Wildfire Smoke Exposure Control
Daniel Autenrieth | Montana Technological University
This proposed follow-up study to our Pilot Planning Project seeks to establish the efficacy of low-cost do-it-yourself portable air cleaners (DIY PACs) to control wildfire smoke-sourced particulate matter exposures in office environments, which is our first Aim. These DIY PACs are constructed using a basic box fan and a furnace filter. The rationale is that public health agencies are increasingly recommending that individuals stay indoors and utilize PACs during wildfire smoke events, but a dearth of published data exists regarding their efficacy, particularly in office buildings where occupants have very little control over other factors that influence wildfire smoke infiltration and concentration (such as ventilation). Further, the low cost of these DIY PACs may be a particular benefit to underserved populations, and their accessibility and ease of design may provide increased agency to control exposures for people from these populations. Efficacy at controlling smoke concentrations will be determined using offices paired by volume and configuration and providing one office within each pair the DIY PAC. The occupants of both offices will be equipped with personal air monitoring devices to measure their exposure to wildfire smoke-sourced particulate matter during the 2021 wildfire season. Additional DIY PAC testing will occur in a controlled laboratory environment, using generated sodium chloride aerosol and smoke to characterize the performance of the devices under a variety of different conditions, including different filters, fan speeds, and fan orientations, which is our second Aim. Indoor office concentrations of wild-fire smoke-sourced particulate matter have been strongly correlated with ambient concentrations in previous research. However, our study takes place on the Flathead Reservation where no EPA air quality monitoring station is present. Our third Aim seeks to create a network of low-cost particulate matter monitors on the reservation and compare the ambient particulate matter concentrations to EPA monitors in the broader region. This preliminary research will determine if data from these existing monitors can be used to accurately predict concentrations on the reservation, or if not, where the optimal location would be for a new air quality monitoring station.
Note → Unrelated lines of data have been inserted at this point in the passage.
(* ===== verification/StopOutcome.v ===== *)
(** * What a stop achieves when the other systems answer

    Runs of [stopRunner] (internal/server/server_runner_lifecycle.go) with a
    working database: which row it leaves, and that it leaves all others alone. *)

From stdpp Require Import base gmap list strings.
From S2P Require Import Prelude GoStrings Query RunnerModel RunnerStore RunnerQueries Catalog Retry Effects Interp.
From S2P Require Import Lifecycle LifecycleSafety Handlers HandlersSafety Scenario.

Section stop.
Context (cfg : server_config) (o : oracle) (now : Time).

(** A field that ignores the observed job result is not changed by recording it. *)
Lemma retain_field {A} (f : RunnerState -> A) st job at_ :
  (forall s v, f (s <| st_GitHubJobName := v |>) = f s) -> (forall s v, f (s <| st_GitHubJobStatus := v |>) = f s) ->
  (forall s v, f (s <| st_GitHubJobConclusion := v |>) = f s) ->
  (forall s v, f (s <| st_GitHubJobRunnerName := v |>) = f s) ->
  (forall s v, f (s <| st_GitHubJobObservedAt := v |>) = f s) ->
  f (retainWorkflowJobResult st job at_).1 = f st.
Proof.
  intros H1 H2 H3 H4 H5. unfold retainWorkflowJobResult. destruct (_ || _ || _); [done|]. cbv zeta.
  destruct (negb (EqualFold _ _ || _)); [done|].
  repeat match goal with |- context [if ?b then _ <| _ := _ |> else _] => destruct b end.
  all: repeat match goal with |- context [if ?b then _ else _] => destruct b end; cbn [fst].
  all: by rewrite ?H5, ?H4, ?H3, ?H2, ?H1.
Qed.

(** A write based on the current row succeeds and replaces that row. *)
Lemma run_write st t S r :
  sanitizeID (st_ID st) = st_ID st -> st_ID st <> "" -> t !! st_ID st = Some r -> rec_Version r = st_Version st ->
  run o now (write_state st) t S = (None, <[st_ID st := updateRecord (written st now) r]> t, S).
Proof.
  intros Hc Hne Hr Hv. unfold write_state, trigger. cbn [run answer].
  rewrite WriteState_spec, Hc, Hr, Hv, Z.eqb_refl by congruence. done.
Qed.

Lemma run_ask {R A} (c : call R) (k : R -> prog A) t S :
  run o now (bind (ask c) k) t S = run o now (k (or_call o R c)) t S.
Proof. done. Qed.

(** The row a stop leaves: settled, one version on, the sandbox and the identity kept. *)
Definition settled_row (r r' : runnerRequestRecord) : Prop :=
  rec_Status r' = (if negb (bool_decide (rec_FailureStage r = "")) && negb (bool_decide (rec_FailureStage r = "cleanup"))
                   then StatusFailed else StatusCompleted) /\
  rec_FailureStage r' = (if bool_decide (rec_FailureStage r = "cleanup") then "" else rec_FailureStage r) /\
  rec_NextRetryAt r' = None /\ rec_SandboxID r' = rec_SandboxID r /\ rec_ID r' = rec_ID r.

Lemma row_of_written st r :
  rec_Status (updateRecord (written st now) r) = st_Status st /\
  rec_FailureStage (updateRecord (written st now) r) = st_FailureStage st /\
  rec_SandboxID (updateRecord (written st now) r) = st_SandboxID st /\
  rec_Version (updateRecord (written st now) r) = (st_Version st + 1)%Z /\
  rec_NextRetryAt (updateRecord (written st now) r) = zeroTimeToPointer (st_NextRetryAt st) /\
  rec_ID (updateRecord (written st now) r) = rec_ID r.
Proof.
  unfold written. set (x := st <| st_ID := _ |> <| st_UpdatedAt := _ |>).
  split; [exact (applyStateTimestamps_status x now)|].
  split; [by apply (applyStateTimestamps_field st_FailureStage x now)|].
  split; [by apply (applyStateTimestamps_field st_SandboxID x now)|].
  split; [exact (f_equal (fun v => (v + 1)%Z) (applyStateTimestamps_version x now))|].
  split; [|done]. apply (f_equal zeroTimeToPointer). by apply (applyStateTimestamps_field st_NextRetryAt x now).
Qed.

Lemma run_settle st t S r :
  sanitizeID (st_ID st) = st_ID st -> st_ID st <> "" -> t !! st_ID st = Some r -> rec_Version r = st_Version st ->
  rec_FailureStage r = st_FailureStage st -> rec_SandboxID r = st_SandboxID st ->
  exists st' r', run o now (stopSettle st) t S = ((st', true, None), <[st_ID st := r']> t, S) /\
    settled_row r r' /\ rec_Version r' = (rec_Version r + 1)%Z.
Proof.
  intros Hc Hne Hr Hv Hfs Hsb. unfold stopSettle. rewrite run_ask, run_bind.
  set (at_ := or_call o Time Now). clearbody at_. cbv zeta. set (st1 := settledState st at_).
  assert (Hid : st_ID st1 = st_ID st /\ st_Version st1 = st_Version st /\ st_SandboxID st1 = st_SandboxID st).
  { unfold st1, settledState. by destruct (_ && _). }
  assert (Hst : st_Status st1 = (if negb (bool_decide (st_FailureStage st = "")) &&
                                    negb (bool_decide (st_FailureStage st = "cleanup"))
                                 then StatusFailed else StatusCompleted) /\
                st_FailureStage st1 = (if bool_decide (st_FailureStage st = "cleanup") then "" else st_FailureStage st) /\
                st_NextRetryAt st1 = 0%Z).
  { unfold st1, settledState. cbv zeta. do 2 case_bool_decide; cbn [negb andb]; (split; [done|]; split; [|done]); first [done | by symmetry]. }
  destruct Hid as (Hi & Hn & Hs). destruct Hst as (Hst & Hf & Ht). clearbody st1.
  rewrite (run_write st1 t S r) by congruence. exists st1, (updateRecord (written st1 now) r).
  destruct (row_of_written st1 r) as (E1 & E2 & E3 & E4 & E5 & E6).
  split; [by rewrite Hi|]. split; [|lia]. unfold settled_row. rewrite E1, E2, E3, E5, E6, Hst, Hf, Ht, Hfs, Hsb, Hs. repeat split; done.
Qed.

(** GitHub removes the runner. *)
Definition removes : Prop := forall a b c, exists x, or_call o _ (RemoveRunnerByName a b c) = Ok x.

Lemma run_github st job t S :
  removes -> workflowJobMismatch st job = false -> st_FailureReason st <> "jit_cleanup_pending" ->
  run o now (stopGitHubRunner cfg st job) t S = run o now (stopSettle st) t S.
Proof.
  intros Hrm Hmm Hj. unfold stopGitHubRunner. rewrite run_bind.
  assert (H : run o now (cleanupGitHubRunner st) t S = (None, t, S)).
  { unfold cleanupGitHubRunner. do 2 (case_bool_decide; [done|]). rewrite run_ask.
    destruct (Hrm (st_RepositoryFullName st) (st_RunnerGroup st) (st_RunnerName st)) as [x ->]. done. }
  rewrite H, Hmm, bool_decide_eq_false_2 by done. done.
Qed.

(** The request of a stored row is readable, so stopping its sandbox reaches the service. *)
Lemma run_stop_sandbox id sb pid t S r :
  t !! sanitizeID id = Some r ->
  run o now (stopSandboxWithTimeout id sb pid) t S
    = (or_stop o sb, t, if gone (or_stop o sb) then sb :: S else S).
Proof.
  intros Hr. unfold stopSandboxWithTimeout, trigger. cbn [bind run answer].
  unfold ReadRequest, readRecord. rewrite Hr. done.
Qed.

(** What the stop changes before its first write. *)
Lemma stopping_fields st job source at_ :
  let st1 := markRunnerCleanupStarted (setTerminationSource (recordAssignedJob st job) source) at_ in
  st_ID st1 = st_ID st /\ st_Version st1 = st_Version st /\ st_SandboxID st1 = st_SandboxID st /\
  st_FailureStage st1 = st_FailureStage st /\ st_FailureReason st1 = st_FailureReason st /\
  st_WorkflowJobID st1 = st_WorkflowJobID st /\ st_RetryCount st1 = st_RetryCount st.
Proof.
  unfold markRunnerCleanupStarted, setTerminationSource, recordAssignedJob. cbv zeta.
  destruct (shouldRecordAssignedJob st job), (negb _), (IsZero _); done.
Qed.

(** What the state and the row that agree with it share. *)
Definition agrees (st : RunnerState) (r : runnerRequestRecord) : Prop :=
  st_ID st = rec_ID r /\ st_Version st = rec_Version r /\ st_SandboxID st = rec_SandboxID r /\
  st_FailureStage st = rec_FailureStage r.

(** The first write of a stop: the row is stopping, the rest goes on from it. *)
Lemma run_active_first id st job source t S r :
  sanitizeID id = id -> rec_ID r = id -> id <> "" -> t !! id = Some r -> agrees st r ->
  exists st2 r2,
    run o now (stopActive cfg id st job source) t S =
    run o now (if bool_decide (st_SandboxID st2 = "") then stopGitHubRunner cfg st2 job
               else let! err := stopSandboxWithTimeout id (st_SandboxID st2) (st_ProcessPID st2) in
                    match err with
                    | Some e => if isSandboxGone e then stopGitHubRunner cfg st2 job else stopFailed cfg st2 e
                    | None => stopGitHubRunner cfg st2 job
                    end) (<[id := r2]> t) S /\
    agrees st2 r2 /\ rec_ID r2 = id /\ rec_Version r2 = (rec_Version r + 1)%Z /\ rec_SandboxID r2 = rec_SandboxID r /\
    rec_FailureStage r2 = rec_FailureStage r /\ st_FailureReason st2 = st_FailureReason st /\
    st_WorkflowJobID st2 = st_WorkflowJobID st /\ st_RetryCount st2 = st_RetryCount st.
Proof.
  intros Hc Hid Hne Hr (A1 & A2 & A3 & A4). unfold stopActive. cbv zeta. rewrite run_ask.
  destruct (stopping_fields st job source (or_call o Time Now)) as (F1 & F2 & F3 & F4 & F5 & F6 & F7).
  set (st1 := markRunnerCleanupStarted _ _) in *. clearbody st1. rewrite run_bind.
  rewrite (run_write st1 t S r) by congruence. rewrite F1, A1, Hid.
  exists (bump_version st1), (updateRecord (written st1 now) r).
  destruct (row_of_written st1 r) as (E1 & E2 & E3 & E4 & E5 & E6).
  split; [done|]. rewrite E2, E3, E4, E6, F2, F3, F4, A2, A3, A4.
  unfold agrees. rewrite E2, E3, E4, E6.
  split; [by rewrite <- A1, <- F1|]. do 4 (split; [done|]).
  split; [exact F5|]. split; [exact F6|exact F7].
Qed.

Lemma run_active id st job source t S r :
  sanitizeID id = id -> rec_ID r = id -> id <> "" -> t !! id = Some r -> agrees st r ->
  removes -> gone (or_stop o (rec_SandboxID r)) = true -> workflowJobMismatch st job = false ->
  st_FailureReason st <> "jit_cleanup_pending" ->
  exists st' r' S', run o now (stopActive cfg id st job source) t S = ((st', true, None), <[id := r']> t, S') /\
    settled_row r r' /\ rec_Version r' = (rec_Version r + 2)%Z /\
    (rec_SandboxID r <> "" -> rec_SandboxID r ∈ S').
Proof.
  intros Hc Hid Hne Hr Ha Hrm Hgone Hmm Hj.
  destruct (run_active_first id st job source t S r Hc Hid Hne Hr Ha)
    as (st2 & r2 & Hrun1 & (B1 & B2 & B3 & B4) & Hid2 & Hv2 & Hsb2 & Hfs2 & Hre & Hw & _).
  assert (Hmm2 : workflowJobMismatch st2 job = false) by (revert Hmm; unfold workflowJobMismatch; by rewrite Hw).
  assert (Hj2 : st_FailureReason st2 <> "jit_cleanup_pending") by congruence.
  assert (Hlook : <[id := r2]> t !! st_ID st2 = Some r2) by (rewrite B1, Hid2; apply lookup_insert_eq).
  destruct (run_settle st2 (<[id := r2]> t)
              (if bool_decide (st_SandboxID st2 = "") then S else st_SandboxID st2 :: S) r2)
    as (st' & r' & Hrun & Hset & Hver); [congruence..|].
  rewrite B1, Hid2, insert_insert, decide_True in Hrun by done.
  exists st', r', (if bool_decide (st_SandboxID st2 = "") then S else st_SandboxID st2 :: S).
  split; [|split; [|split; [lia|]]].
  - rewrite Hrun1. case_bool_decide; [by rewrite run_github|]. rewrite run_bind.
    rewrite (run_stop_sandbox id _ _ _ S r2) by (rewrite Hc; apply lookup_insert_eq).
    rewrite B3, Hsb2, Hgone in *. destruct (or_stop o (rec_SandboxID r)) as [e|]; [|by rewrite run_github].
    cbn [gone] in Hgone. by rewrite Hgone, run_github.
  - destruct Hset as (G1 & G2 & G3 & G4 & G5). unfold settled_row. rewrite G1, G2, G3, G4, G5, Hfs2, Hsb2. by rewrite Hid2.
  - intros Hns. rewrite bool_decide_eq_false_2 by congruence. rewrite B3, Hsb2. left.
Qed.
The first goal of this study is to evaluate the effectiveness of low-cost PACs at controlling wildfire smoke PM 2.5 exposures in different workplace environments and configurations. Another goal is to characterize the influence of design parameters such as fan speed and filtration efficiencies on low-cost PAC performance in a laboratory setting. The final goal is to explore the spatial and temporal variability of PM 2.5 in the Mission Valley and determine if local PM 2.5 concentrations can be accurately predicted using regional data. Achievement of these goals will inform environmental health recommendations for controlling wildfire smoke exposures in office environments and will provide evidence for self-protective behaviors individuals can take to control exposures using affordable and widely available technology. These goals will be accomplished through the following specific aims:
- Assess the efficacy of low-cost DIY PACs at controlling personal exposures to wildfire smoke in individual office and cubical settings on the Flathead Reservation. Working hypotheses: Exposures to PM 2.5 will be lower in individual offices and cubicles with a DIY PAC as compared to matched controls. We also hypothesize that exposures will be controlled below environmental PM 2.5 health guidelines more often when using a DIY PAC as compared to not using one.
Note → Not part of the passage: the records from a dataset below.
Lemma fetch_all_loop_gives_up (api_key : option string) (max_videos : Z)
    (playlist_page : nat -> option string -> page_response) (m : string) :
  forall fuel s attempt all_details token trace,
  (attempt <= 2)%nat ->
  (forall i, (i < attempt)%nat -> exists e, playlist_page (s + i) token = PageRaises e) ->
  fetch_all_loop api_key max_videos playlist_page fuel (s + attempt) all_details token attempt
    = Some (Raise (YouTubeChannelError m), trace) ->
  exists s' token', s' + 3 = s + attempt + List.length trace
    /\ forall i, (i < 3)%nat -> exists e, playlist_page (s' + i) token' = PageRaises e.
Proof.
  induction fuel as [|fuel IH]; intros s attempt acc token trace Ha Hprev H; simpl in H;
    [discriminate|].
  unfold fetch_video_details_page in H.
  destruct (PyStr.truthy_opt api_key); simpl in H; [|discriminate].
  destruct (playlist_page (s + attempt) token) as [items next|e] eqn:Hpage.
  - destruct ((max_videos <=? Z.of_nat (List.length (acc ++ keep_details items)))%Z);
      [discriminate|].
    destruct (negb (PyStr.truthy_opt next)); [discriminate|].
    destruct (fetch_all_loop api_key max_videos playlist_page fuel (S (s + attempt))
                (acc ++ keep_details items) next 0) as [[r tr]|] eqn:E; [|discriminate].
    simpl in H. inversion H; subst.
    rewrite (plus_n_O (S (s + attempt))) in E.
    destruct (IH (S (s + attempt)) 0 _ _ _ ltac:(lia) ltac:(intros; lia) E)
      as (s' & tok & Hlen & Hfail).
    exists s', tok. simpl. split; [lia | exact Hfail].
  - assert (Hnow : forall i, (i < S attempt)%nat -> exists e', playlist_page (s + i) token = PageRaises e').
    { intros i Hi. destruct (Nat.lt_ge_cases i attempt) as [Hlt|Hge]; [exact (Hprev i Hlt)|].
      replace i with attempt by lia. exists e. exact Hpage. }
    clear Hprev Hpage.
    destruct e; (destruct attempt as [|[|[|a]]]; [| | |lia]); simpl in H.
    all: first
      [ inversion H; subst; exists s, token; simpl; split; [lia|];
        intros i Hi; exact (Hnow i Hi)
      | destruct (fetch_all_loop api_key max_videos playlist_page fuel _ acc token _)
          as [[r tr]|] eqn:E; [|discriminate];
        simpl in H; inversion H; subst;
        rewrite (plus_n_Sm s) in E;
        eapply IH in E;
        [ destruct E as (s' & tok & Hlen & Hfail);
          exists s', tok; simpl; split; [lia | exact Hfail]
        | lia | exact Hnow ] ].
Qed.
- Characterize the performance characteristics of numerous DIY PAC configurations in a Montana Tech laboratory setting. The anecdotal information available regarding DIY PAC construction is quite variable and we anticipate that these design parameters may be a significant factor when assessing the efficacy of DIY PACs. For example, fan speed is anticipated to influence the airflow capacity of the fan, and PM 2.5 filtration efficiency of the selected filter is anticipated to be a substantial variable. Filtration ratings are commonly expressed as minimum efficiency reporting values (MERV). In general terms, the higher the MERV rating, the greater filtration efficiency for sub-micron particles. However, this increased efficiency may also result in greater fan resistance and energy consumption. In addition, higher MERV rated filtration mechanisms are typically relatively more expensive. Working hypothesis: We hypothesize that there will be no difference in key PAC performance factors (air flow, noise, percent reductions in PM, and energy usage) associated with DIY PACs constructed and operated under numerous design parameters including filter type, fan speed, and PAC orientation to the room occupant. This Aim will begin prior to and occur simultaneously with Aim 1.
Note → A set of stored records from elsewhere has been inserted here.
(** What the enqueue path does when the insert into the queue fails, for
    every answer of Telegram: it logs the failure and invokes the approval
    worker exactly once, for the same target group and subject; it returns
    normally whatever the worker does, and logs the exception if the worker
    raises one.  Nothing is added to the queue.  Every approval call of that
    invocation is for this group and subject; there is exactly one when no
    rate-limit signal arrives.  When the worker returns failure it has
    logged the error. *)
Lemma enqueue_failure_falls_back (jr : join_request) (d : database)
    (fs : list bool) (n : list (option exn)) (c : Z) (t : list event) :
  let w1 := World (Some d) fs n c
                  (t ++ [EvLog ERROR (LogQueueFailed (OtherError "PyMongoError"))]) in
  let run := approve_single_request (jr_chat_id jr) (from_user_id jr)
                                    (from_user_first_name jr) (jr_chat_title jr) w1 in
  add_request_to_queue jr (World (Some d) (true :: fs) n c t)
  = (inl tt,
     match run.1 with
     | inl _ => run.2
     | inr e => (log ERROR (LogFallbackFailed e) run.2).2
     end)
  ∧ queue_of run.2 = requests_queue d
  ∧ ∃ evs,
      trace run.2 = trace w1 ++ evs
      ∧ Forall (λ a, a.1 = (jr_chat_id jr, from_user_id jr)) (approvals evs)
      ∧ (signals evs = [] → length (approvals evs) = 1%nat)
      ∧ (length (approvals evs) ≤ 2)%nat
      ∧ (run.1 = inl false → approval_errors evs ≠ []).
Proof.
  intros w1 run. split; [|split].
  - unfold add_request_to_queue, try_except, bind, connected, utcnow,
      insert_request, store_op, log, emit, ret.
    cbn [db]. rewrite bool_decide_eq_true_2 by eauto.
    cbn [db db_faults net clock trace fst snd].
    fold w1. fold run.
    by destruct run as [[b|e] w2].
  - unfold run.
    destruct (approve_single_request_view (jr_chat_id jr) (from_user_id jr)
                (from_user_first_name jr) (jr_chat_title jr) w1)
      as (w2 & evs & -> & Hq & _).
    cbn [snd]. by rewrite (same_queue_queue_of _ _ Hq).
  - unfold run.
    destruct (approve_single_request_view (jr_chat_id jr) (from_user_id jr)
                (from_user_first_name jr) (jr_chat_title jr) w1)
      as (w2 & evs & -> & _ & Ht & He & Hlog).
    exists evs. cbn [fst snd]. split; [done|].
    rewrite <- (approvals_effects evs), <- (signals_effects evs), He.
    split; [|split; [|split; [|done]]]; clear;
      unfold worker_view; cbn; case_answers;
      try done; try lia; repeat constructor.
Qed.

(** C8, on the code.  The rate-limit handler of the worker covers the
    whole [try] body, not only the approval call.  When the insert into the
    queue fails and, in the fallback, the approval succeeds but the
    promotional photo or the confirmation message is rate-limited, the
    handler sleeps and approves the same subject again: the enqueue path
    returns normally, nothing is queued, and the fallback has made two
    approval calls for the subject, the first of them answered with
    success, the second with the answer [a] that comes next. *)
Theorem fallback_repeats_a_successful_approval (jr : join_request) (d : database)
    (fs : list bool) (n : list (option exn)) (c : Z) (t : list event)
    (v : Z) (a : option exn) :
  answer n 0 = None →
  (answer n 1 = Some (FloodWait v) ∧ answer n 2 = a)
  ∨ (answer n 1 = None ∧ answer n 2 = Some (FloodWait v) ∧ answer n 3 = a) →
  ∃ w' evs,
    add_request_to_queue jr (World (Some d) (true :: fs) n c t) = (inl tt, w')
    ∧ queue_of w' = requests_queue d
    ∧ trace w' = t ++ evs
    ∧ waits evs = [v]
    ∧ approvals evs = [(jr_chat_id jr, from_user_id jr, None);
                       (jr_chat_id jr, from_user_id jr, a)].
Proof.
  intros H0 Hflood.
  set (w1 := World (Some d) fs n c
                   (t ++ [EvLog ERROR (LogQueueFailed (OtherError "PyMongoError"))])).
  destruct (approve_single_request_view (jr_chat_id jr) (from_user_id jr)
              (from_user_first_name jr) (jr_chat_title jr) w1)
    as (w2 & evs & Hrun & Hq & Ht & He & _).
  apply same_queue_queue_of in Hq.
  assert (queue_of w2 = requests_queue d) as Hq2 by (by rewrite Hq).
  clear Hq.
  assert (waits evs = [v]
          ∧ approvals evs = [(jr_chat_id jr, from_user_id jr, None);
                             (jr_chat_id jr, from_user_id jr, a)]
          ∧ (worker_view (jr_chat_id jr) (from_user_id jr) (from_user_first_name jr)
                         (jr_chat_title jr) n).2
            = match a with None => inl true | Some e => inr e end) as (Hw & Ha & Hres).
  { rewrite <- (waits_effects evs), <- (approvals_effects evs), He. cbn [net w1].
    unfold worker_view. rewrite H0.
    destruct Hflood as [[-> <-]|(-> & -> & <-)]; by cbn. }
  unfold add_request_to_queue, try_except, bind, connected, utcnow,
    insert_request, store_op, log, emit, ret.
  cbn [db]. rewrite bool_decide_eq_true_2 by eauto.
  cbn [db db_faults net clock trace fst snd].
  fold w1. rewrite Hrun. cbn [net w1]. rewrite Hres.
  cbn [trace w1] in Ht.
  assert (∀ l1 l2, waits (l1 ++ l2) = waits l1 ++ waits l2) as Hwaits
    by (intros; apply omap_app).
  assert (∀ l1 l2, approvals (l1 ++ l2) = approvals l1 ++ approvals l2) as Happrovals
    by (intros; apply omap_app).
  destruct a as [e|].
  - destruct w2 as [d2 f2 n2 c2 t2]. cbn [trace] in Ht. subst t2.
    eexists _, ([EvLog ERROR (LogQueueFailed (OtherError "PyMongoError"))] ++ evs
                ++ [EvLog ERROR (LogFallbackFailed e)]).
    split; [reflexivity|]. split; [exact Hq2|].
    split; [cbn [trace]; by rewrite <- !(assoc_L (++))|].
    rewrite !Hwaits, !Happrovals, Hw, Ha. by split.
  - exists w2, ([EvLog ERROR (LogQueueFailed (OtherError "PyMongoError"))] ++ evs).
    split; [reflexivity|]. split; [exact Hq2|].
    split; [by rewrite Ht, <- (assoc_L (++))|].
    rewrite !Hwaits, !Happrovals, Hw, Ha. by split.
Qed.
- Explore the spatial and temporal variation in ambient PM 2.5 concentrations associated with uncontrolled wildfire events and Tribally-controlled fire management practices on the Flathead Reservation. The current aim proposes to establish a low-cost, community-based air sensor network for real-time assessment of PM 2.5 concentrations on the Flathead Reservation. The proposed sensor network and outdoor air quality data obtained will be immediately relevant to the indoor air quality quantified in Aims 1 and 2. In addition, the spatial and temporal data obtained will be highly informative for future work to establish a more accurate and robust air quality monitoring method on the Flathead Reservation. Working hypotheses: Ambient PM 2.5 concentrations will be markedly elevated during the larger and more uncontrolled wildfire events, which will significantly impact ambient PM 2.5 concentrations (and by extension indoor concentrations); while, controlled fire management practices will have minimal influence on ambient PM 2.5 concentrations. In addition, we hypothesize that regional air monitoring data may be an accurate predictor of local PM 2.5 concentrations.